» ACTIVITY
Repeat the entries below exactly. Begin with the first line and end with the line that contains "(attempts : gmap".

══ SOURCE INFORMATION ══

(** ** Changes of the attempts *)

Lemma keyed_replace {A} (key : A -> ToolRequestId) before a a' after :
  NoDup (key <$> before ++ a :: after) -> key a' = key a ->
  keyed key (before ++ a' :: after) = <[key a := a']> (keyed key (before ++ a :: after)).
Proof.
  intros Hnd Hkey. apply map_eq. intros k. apply option_eq. intros x.
  assert (NoDup (key <$> before ++ a' :: after)) as Hnd'
    by by rewrite fmap_app, fmap_cons, Hkey, <- fmap_cons, <- fmap_app.
  rewrite lookup_insert_Some, !keyed_lookup_Some, !elem_of_app, !elem_of_cons by done.
  rewrite fmap_app, fmap_cons, NoDup_app, NoDup_cons in Hnd.
  destruct Hnd as (_ & Hd & Ha & _). split.
  - intros [[Hx|[->|Hx]] <-]; [right|by left|right]; (split; [intros Heq|by auto]).
    + apply (Hd (key x)); [by apply list_elem_of_fmap_2|]. rewrite <- Heq. left.
    + apply Ha. rewrite Heq. by apply list_elem_of_fmap_2.
  - intros [[<- <-]|[Hk [[Hx|[->|Hx]] Hkx]]]; [split; [by auto|done]|by auto|congruence|by auto].
Qed.

Section change.
Context (requests : list ToolRequest) (approvals : gmap ToolRequestId ToolApprovalResolution)
  (attempts : gmap ToolRequestId ReconstitutedToolAttempt) (k : nat) (r : ToolRequest)
  (a' : ReconstitutedToolAttempt).
Hypothesis distinct : NoDup (request_id <$> requests).
Hypothesis position_k : requests !! k = Some r.

(** Nothing was attempted after the changed request. *)
Definition frontier_at : Prop :=
  forall j later, k < j -> requests !! j = Some later -> attempts !! request_id later = None.

Lemma other_request j q : j <> k -> requests !! j = Some q -> request_id q <> request_id r.
Proof using distinct position_k.
  intros Hj Hq Heq. apply Hj. by eapply request_position.
Qed.

Lemma serial_change phase phase' :
  serial phase requests approvals attempts ->
  decided_approve approvals (request_id r) = true ->
  frontier_at ->
  (forall i request, i < k -> requests !! i = Some request ->
    decided_approve approvals (request_id request) = true ->
    exists prior, attempts !! request_id request = Some prior /\ finished_before phase' request prior) ->
  serial phase' requests approvals (<[request_id r := a']> attempts).
Proof using distinct position_k.
  intros Hs Hr Hafter Hbefore j later a Hj Ha.
  destruct (Nat.lt_total j k) as [Hlt|[->|Hlt]].
  - rewrite lookup_insert_ne in Ha by (intros Heq; by apply (other_request j later); [lia|..]).
    destruct (Hs j later a Hj Ha) as [Hd Hprior]. split; [done|]. intros i q Hi Hq Hap.
    destruct (Hbefore i q) as (p & Hp & Hf); [lia|done..|]. exists p. split; [|done].
    rewrite lookup_insert_ne by (intros Heq; by apply (other_request i q); [lia|..]). done.
  - rewrite position_k in Hj. injection Hj as <-. split; [done|]. intros i q Hi Hq Hap.
    destruct (Hbefore i q) as (p & Hp & Hf); [done..|]. exists p. split; [|done].
    rewrite lookup_insert_ne by (intros Heq; by apply (other_request i q); [lia|..]). done.
  - rewrite lookup_insert_ne in Ha by (intros Heq; by apply (other_request j later); [lia|..]).
    by rewrite (Hafter j later Hlt Hj) in Ha.
Qed.
(* ===== verification/FatalMismatch.v ===== *)
(** * Fatal mismatches

    Model of [crates/domain/src/fatal_mismatch.rs] with its [lifecycle] and
    [prepared] modules: one trusted mismatch is applied to the complete
    projection of a turn's owned work, and the derived facts are bound to a
    candidate for the attempt and the turn; then the proofs that the facts are
    exact and that the bindings choose the one outcome the owned work permits. *)

From S2P Require Import Prelude ModelSettings Interrupt Frontier TurnAttempt ModelCall TurnLifecycle ProviderEvidence.

(** ** Owned work *)

Inductive OwnedLogicalDependencyRef :=
| DependencyToolRequest (request : ToolRequestId)
| DependencyApproval (request : ToolRequestId).

Inductive LogicalDependencyClosure := DependencyOpen | TerminallyNonDispatchable.

Inductive AmbiguousOperationTurnTreatment := Blocking | ResolvedByEvidence | DuplicateRiskAccepted.

Inductive IssuedOperationClosure :=
| Unclassified
| ClassifiedNonAmbiguous
| PhysicallyAmbiguous (turn_treatment : AmbiguousOperationTurnTreatment).

Inductive FatalMismatchOwnedWorkBlocker :=
| LogicalDependency (dependency : OwnedLogicalDependencyRef)
| UnclassifiedOperation (operation : IssuedOperationRef).

#[export] Instance OwnedLogicalDependencyRef_eq_dec : EqDecision OwnedLogicalDependencyRef.
Proof. solve_decision. Defined.
#[export] Instance OwnedLogicalDependencyRef_countable : Countable OwnedLogicalDependencyRef.
Proof.
  apply (inj_countable' (fun d => match d with
      | DependencyToolRequest r => inl r | DependencyApproval r => inr r end)
    (fun s => match s with inl r => DependencyToolRequest r | inr r => DependencyApproval r end)).
  by intros [].
Defined.
#[export] Instance LogicalDependencyClosure_eq_dec : EqDecision LogicalDependencyClosure.
Proof. solve_decision. Defined.
#[export] Instance IssuedOperationClosure_eq_dec : EqDecision IssuedOperationClosure.
Proof.
  assert (EqDecision AmbiguousOperationTurnTreatment) by solve_decision. solve_decision.
Defined.
#[export] Instance FatalMismatchOwnedWorkBlocker_eq_dec : EqDecision FatalMismatchOwnedWorkBlocker.
Proof. solve_decision. Defined.
#[export] Instance FatalMismatchOwnedWorkBlocker_countable : Countable FatalMismatchOwnedWorkBlocker.
Proof.
  apply (inj_countable' (fun b => match b with
      | LogicalDependency d => inl d | UnclassifiedOperation o => inr o end)
    (fun s => match s with inl d => LogicalDependency d | inr o => UnclassifiedOperation o end)).
  by intros [].
Defined.
#[export] Instance TurnAttemptStopCauses_eq_dec : EqDecision TurnAttemptStopCauses.
Proof. solve_decision. Defined.
#[export] Instance CurrentTurnAttemptState_eq_dec : EqDecision CurrentTurnAttemptState.
Proof. solve_decision. Defined.
#[export] Instance CurrentTurnAttempt_eq_dec : EqDecision CurrentTurnAttempt.
Proof. solve_decision. Defined.

Record CompleteFatalMismatchProjection := mkProjection {
  projected_attempt : CurrentTurnAttempt;
  projected_dependencies : gmap OwnedLogicalDependencyRef LogicalDependencyClosure;
  projected_operations : gmap IssuedOperationRef IssuedOperationClosure;
}.

Record PostEvidenceFatalMismatchFacts := mkMismatchFacts {
  facts_projection : CompleteFatalMismatchProjection;
  facts_applied_mismatch : AppliedProviderTargetMismatch;
  facts_causes : FatalMismatchStopCauses;
  facts_unfinished : gset FatalMismatchOwnedWorkBlocker;
  facts_blocking : option NonEmptyIssuedOperationRefs;
}.

Definition facts_attempt (self : PostEvidenceFatalMismatchFacts) : CurrentTurnAttempt :=
  projected_attempt (facts_projection self).

Inductive FatalMismatchProjectionRejection :=
| PreparedRequiresCompletedInvalidation
| AffectedCallIsNotOwned (call : ModelCallId)
| AffectedCallStateMismatch (call : ModelCallId) (effect : ProviderTargetMismatchEffectView)
    (current : IssuedOperationClosure).

(** The boxed triple of [FatalMismatchProjectionError]. *)
Definition FatalMismatchProjectionError : Type :=
  CompleteFatalMismatchProjection * AppliedProviderTargetMismatch * FatalMismatchProjectionRejection.

(** [FatalMismatchStopCauses::with_failure] *)
Definition fatal_with_failure (causes : FatalMismatchStopCauses)
    (failure : ProviderTargetMismatchFailureRef) : FatalMismatchStopCauses :=
  fatal_add_failure causes failure.
(* ===== verification/Delegation.v ===== *)
(** * Delegated sessions

    Model of [crates/domain/src/session_delegation/]: the content exchanged
    between a parent and a child session, the sealed tool requests, the
    outcomes of a child with their provenance, the relation with its ordered
    event history and transitions, and the reconstitution of a stored history.
    The text of [user_content.rs] it is made of comes first.

    JSON and the printing of a UUID are third-party code: the class [SerdeJson]
    is what the code calls of them. *)

From stdpp Require Import strings.
From S2P Require Import Prelude Goal Configuration Tool ToolAttempt.

(** ** Text *)

Record NonEmptyUnicodeText := mkUnicodeText { unicode_text : string }.

Inductive NonEmptyUnicodeTextFailure := UnicodeEmpty | UnicodeContainsNull | UnicodeTooLong.

#[export] Instance NonEmptyUnicodeText_eq_dec : EqDecision NonEmptyUnicodeText.
Proof. solve_decision. Defined.

Definition unicode_text_try_new (value : string) :
    result (string * NonEmptyUnicodeTextFailure) NonEmptyUnicodeText :=
  let failure :=
    if bool_decide (value = EmptyString) then Some UnicodeEmpty
    else if contains_null value then Some UnicodeContainsNull else None in
  match failure with
  | Some failure => Err (value, failure)
  | None => Ok (mkUnicodeText value)
  end.

(** [AssistantText] of semantic_entry.rs *)
Record AssistantText := mkAssistantText { assistant_text : NonEmptyUnicodeText }.

#[export] Instance AssistantText_eq_dec : EqDecision AssistantText.
Proof. solve_decision. Defined.

Definition assistant_text_try_new (value : string) :
    result (string * NonEmptyUnicodeTextFailure) AssistantText :=
  mkAssistantText <$> unicode_text_try_new value.

Definition assistant_text_str (self : AssistantText) : string := unicode_text (assistant_text self).

(** ** Content *)

Record DelegationContent := mkDelegationContent { delegation_text : NonEmptyUnicodeText }.

#[export] Instance DelegationContent_eq_dec : EqDecision DelegationContent.
Proof. solve_decision. Defined.

Definition MAX_CONTENT_UTF8_BYTES : N := 1048576.

Inductive DelegationContentFailure :=
| ContentInvalid (failure : NonEmptyUnicodeTextFailure)
| ContentOversized (utf8_byte_length : N).

(** [DelegationContentError]: the rejected string and the failure. *)
Definition DelegationContentError : Type := string * DelegationContentFailure.

Definition delegation_content_try_new (value : string) :
    result DelegationContentError DelegationContent :=
  if (MAX_CONTENT_UTF8_BYTES <? utf8_len value)%N
  then Err (value, ContentOversized (utf8_len value)) else
  map_err (fun '(value, failure) => (value, ContentInvalid failure))
    (mkDelegationContent <$> unicode_text_try_new value).

Definition delegation_content_str (self : DelegationContent) : string :=
  unicode_text (delegation_text self).

(** The loop that pushes every part onto one string. *)
Definition push_parts (parts : list AssistantText) : string :=
  foldl (fun value part => value +:+ assistant_text_str part) EmptyString parts.

(** [iter().sum()] of the byte lengths; the sum is an address-space size and
    stays far below [usize::MAX]. *)
Definition parts_len (parts : list AssistantText) : N :=
  foldl (fun total part => total + utf8_len (assistant_text_str part))%N 0%N parts.

Definition from_assistant_text (parts : list AssistantText) :
    result DelegationContentError DelegationContent :=
  let utf8_byte_length := parts_len parts in
  if (MAX_CONTENT_UTF8_BYTES <? utf8_byte_length)%N
  then Err (push_parts parts, ContentOversized utf8_byte_length)
  else delegation_content_try_new (push_parts parts).

Definition delegation_content_digest `{Sha256} (content : DelegationContent) : N :=
  sha256_digest (delegation_content_str content).

(** ** Vocabulary *)

Inductive BoundChildAction := KeepRunning | StopChild | CancelChild.
Lemma validate_outcome_ok id o s s' :
  validate_reconstituted_outcome id o s = Ok s' <->
  outcome_matches_relation id o = true
  /\ outcome_provenance o ∉ seen_outcome_provenance s
  /\ (forall c, (termination_command <$> parent_command (outcome_provenance o)) = Some c ->
        c ∉ seen_parent_commands s)
  /\ (if bool_decide (history_lifecycle s = LifecycleTerminal)
      then outcome_kind o = AlreadyTerminal /\ seen_child_terminal s = true
      else outcome_kind o = AlreadyTerminal -> seen_child_terminal s = true)
  /\ s' = mkHistory (history_index s)
            (if remains_active o then LifecycleActive else LifecycleTerminal)
            (seen_message_ids s) (seen_message_requests s)
            (match termination_command <$> parent_command (outcome_provenance o) with
             | Some c => c :: seen_parent_commands s | None => seen_parent_commands s end)
            (outcome_provenance o :: seen_outcome_provenance s)
            (is_child_terminal o || seen_child_terminal s).
Proof.
  unfold validate_reconstituted_outcome. rewrite bind_Ok.
  assert (forall commands,
    match parent_command (outcome_provenance o) with
    | Some authority =>
        if bool_decide (termination_command authority ∈ seen_parent_commands s)
        then Err DuplicateOutcomeAuthority
        else Ok (termination_command authority :: seen_parent_commands s)
    | None => Ok (seen_parent_commands s)
    end = Ok commands <->
    (forall c, (termination_command <$> parent_command (outcome_provenance o)) = Some c ->
        c ∉ seen_parent_commands s)
    /\ commands = match termination_command <$> parent_command (outcome_provenance o) with
                 | Some c => c :: seen_parent_commands s | None => seen_parent_commands s end)
    as Hcommands.
  { intros commands. destruct (parent_command _) as [a|]; simpl; [|naive_solver].
    case_bool_decide; naive_solver. }
  setoid_rewrite Hcommands. clear Hcommands.
  destruct (outcome_matches_relation id o), (seen_child_terminal s), (history_lifecycle s);
    destruct (decide (outcome_kind o = AlreadyTerminal)) as [Ha|Ha];
    rewrite ?(bool_decide_eq_true_2 _ Ha), ?(bool_decide_eq_false_2 _ Ha); simpl;
    destruct (decide (outcome_provenance o ∈ seen_outcome_provenance s)) as [Hp|Hp];
    rewrite ?(bool_decide_eq_true_2 _ Hp), ?(bool_decide_eq_false_2 _ Hp); simpl; naive_solver.
Qed.

Lemma closing_keeps o l :
  course_ok true l o \/ course_ok false l o ->
  (if remains_active o then LifecycleActive else LifecycleTerminal) = course_lifecycle (l ++ [o]).
Proof.
  unfold course_ok, course_lifecycle. rewrite existsb_snoc.
  assert (is_closing o = negb (remains_active o)) as -> by done.
  intros H. destruct (remains_active o) eqn:Ho; simpl; [|by rewrite orb_true_r].
  rewrite orb_false_r. destruct (existsb is_closing l); [|done].
  apply bool_decide_eq_true in Ho. rewrite Ho in H. naive_solver.
Qed.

═══

» EXERCISE SOLUTION
(** ** Changes of the attempts *)

Lemma keyed_replace {A} (key : A -> ToolRequestId) before a a' after :
  NoDup (key <$> before ++ a :: after) -> key a' = key a ->
  keyed key (before ++ a' :: after) = <[key a := a']> (keyed key (before ++ a :: after)).
Proof.
  intros Hnd Hkey. apply map_eq. intros k. apply option_eq. intros x.
  assert (NoDup (key <$> before ++ a' :: after)) as Hnd'
    by by rewrite fmap_app, fmap_cons, Hkey, <- fmap_cons, <- fmap_app.
  rewrite lookup_insert_Some, !keyed_lookup_Some, !elem_of_app, !elem_of_cons by done.
  rewrite fmap_app, fmap_cons, NoDup_app, NoDup_cons in Hnd.
  destruct Hnd as (_ & Hd & Ha & _). split.
  - intros [[Hx|[->|Hx]] <-]; [right|by left|right]; (split; [intros Heq|by auto]).
    + apply (Hd (key x)); [by apply list_elem_of_fmap_2|]. rewrite <- Heq. left.
    + apply Ha. rewrite Heq. by apply list_elem_of_fmap_2.
  - intros [[<- <-]|[Hk [[Hx|[->|Hx]] Hkx]]]; [split; [by auto|done]|by auto|congruence|by auto].
Qed.

Section change.
Context (requests : list ToolRequest) (approvals : gmap ToolRequestId ToolApprovalResolution)
  (attempts : gmap ToolRequestId ReconstitutedToolAttempt) (k : nat) (r : ToolRequest)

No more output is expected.